_Record excerpts_

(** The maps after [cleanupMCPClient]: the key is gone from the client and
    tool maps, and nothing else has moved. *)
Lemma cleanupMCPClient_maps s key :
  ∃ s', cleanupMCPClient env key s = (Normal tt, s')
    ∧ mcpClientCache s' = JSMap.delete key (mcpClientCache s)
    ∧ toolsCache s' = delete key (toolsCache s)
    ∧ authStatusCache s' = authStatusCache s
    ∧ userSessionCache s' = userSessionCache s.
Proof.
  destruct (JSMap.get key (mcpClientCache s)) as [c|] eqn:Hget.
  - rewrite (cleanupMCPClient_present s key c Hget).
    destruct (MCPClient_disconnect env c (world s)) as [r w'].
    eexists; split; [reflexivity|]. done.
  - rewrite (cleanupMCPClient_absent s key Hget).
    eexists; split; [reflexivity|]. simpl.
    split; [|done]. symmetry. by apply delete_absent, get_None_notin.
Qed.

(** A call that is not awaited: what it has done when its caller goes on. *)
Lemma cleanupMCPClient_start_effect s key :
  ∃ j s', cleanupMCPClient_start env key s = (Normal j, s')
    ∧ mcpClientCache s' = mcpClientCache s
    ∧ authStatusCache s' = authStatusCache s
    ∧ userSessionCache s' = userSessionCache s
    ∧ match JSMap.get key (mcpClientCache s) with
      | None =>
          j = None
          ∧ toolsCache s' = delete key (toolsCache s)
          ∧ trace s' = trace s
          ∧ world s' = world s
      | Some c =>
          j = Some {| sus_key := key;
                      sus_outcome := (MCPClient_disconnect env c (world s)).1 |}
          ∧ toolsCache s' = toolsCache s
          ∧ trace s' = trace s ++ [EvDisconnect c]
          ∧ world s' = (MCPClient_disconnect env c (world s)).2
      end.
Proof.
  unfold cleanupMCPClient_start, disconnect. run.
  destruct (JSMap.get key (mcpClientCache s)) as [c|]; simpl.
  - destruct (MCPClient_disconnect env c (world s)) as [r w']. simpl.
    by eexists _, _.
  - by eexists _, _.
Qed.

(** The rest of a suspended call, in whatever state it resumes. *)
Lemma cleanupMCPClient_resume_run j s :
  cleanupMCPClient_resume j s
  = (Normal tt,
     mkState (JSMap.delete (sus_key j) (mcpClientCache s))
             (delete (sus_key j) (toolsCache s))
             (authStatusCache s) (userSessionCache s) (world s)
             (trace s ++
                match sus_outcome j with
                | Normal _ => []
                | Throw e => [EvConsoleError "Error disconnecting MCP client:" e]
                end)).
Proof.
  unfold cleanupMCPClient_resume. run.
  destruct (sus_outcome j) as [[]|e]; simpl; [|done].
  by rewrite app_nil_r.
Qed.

_What needs to be done_
Print the whole listing once more, exactly as it stands.

_Reply to the task_
(** The maps after [cleanupMCPClient]: the key is gone from the client and
    tool maps, and nothing else has moved. *)
Lemma cleanupMCPClient_maps s key :
  ∃ s', cleanupMCPClient env key s = (Normal tt, s')
    ∧ mcpClientCache s' = JSMap.delete key (mcpClientCache s)
    ∧ toolsCache s' = delete key (toolsCache s)
    ∧ authStatusCache s' = authStatusCache s
    ∧ userSessionCache s' = userSessionCache s.
Proof.
  destruct (JSMap.get key (mcpClientCache s)) as [c|] eqn:Hget.
  - rewrite (cleanupMCPClient_present s key c Hget).
    destruct (MCPClient_disconnect env c (world s)) as [r w'].
    eexists; split; [reflexivity|]. done.
  - rewrite (cleanupMCPClient_absent s key Hget).
    eexists; split; [reflexivity|]. simpl.
    split; [|done]. symmetry. by apply delete_absent, get_None_notin.
Qed.

(** A call that is not awaited: what it has done when its caller goes on. *)
Lemma cleanupMCPClient_start_effect s key :
  ∃ j s', cleanupMCPClient_start env key s = (Normal j, s')
    ∧ mcpClientCache s' = mcpClientCache s
    ∧ authStatusCache s' = authStatusCache s
    ∧ userSessionCache s' = userSessionCache s
    ∧ match JSMap.get key (mcpClientCache s) with
      | None =>
          j = None
          ∧ toolsCache s' = delete key (toolsCache s)
          ∧ trace s' = trace s
          ∧ world s' = world s
      | Some c =>
          j = Some {| sus_key := key;
                      sus_outcome := (MCPClient_disconnect env c (world s)).1 |}
          ∧ toolsCache s' = toolsCache s
          ∧ trace s' = trace s ++ [EvDisconnect c]
          ∧ world s' = (MCPClient_disconnect env c (world s)).2
      end.
Proof.
  unfold cleanupMCPClient_start, disconnect. run.
  destruct (JSMap.get key (mcpClientCache s)) as [c|]; simpl.
  - destruct (MCPClient_disconnect env c (world s)) as [r w']. simpl.
    by eexists _, _.
  - by eexists _, _.
Qed.

(** The rest of a suspended call, in whatever state it resumes. *)
Lemma cleanupMCPClient_resume_run j s :
  cleanupMCPClient_resume j s
  = (Normal tt,
     mkState (JSMap.delete (sus_key j) (mcpClientCache s))
             (delete (sus_key j) (toolsCache s))
             (authStatusCache s) (userSessionCache s) (world s)
             (trace s ++
                match sus_outcome j with
                | Normal _ => []
                | Throw e => [EvConsoleError "Error disconnecting MCP client:" e]
                end)).
Proof.
  unfold cleanupMCPClient_resume. run.
  destruct (sus_outcome j) as [[]|e]; simpl; [|done].
  by rewrite app_nil_r.
Qed.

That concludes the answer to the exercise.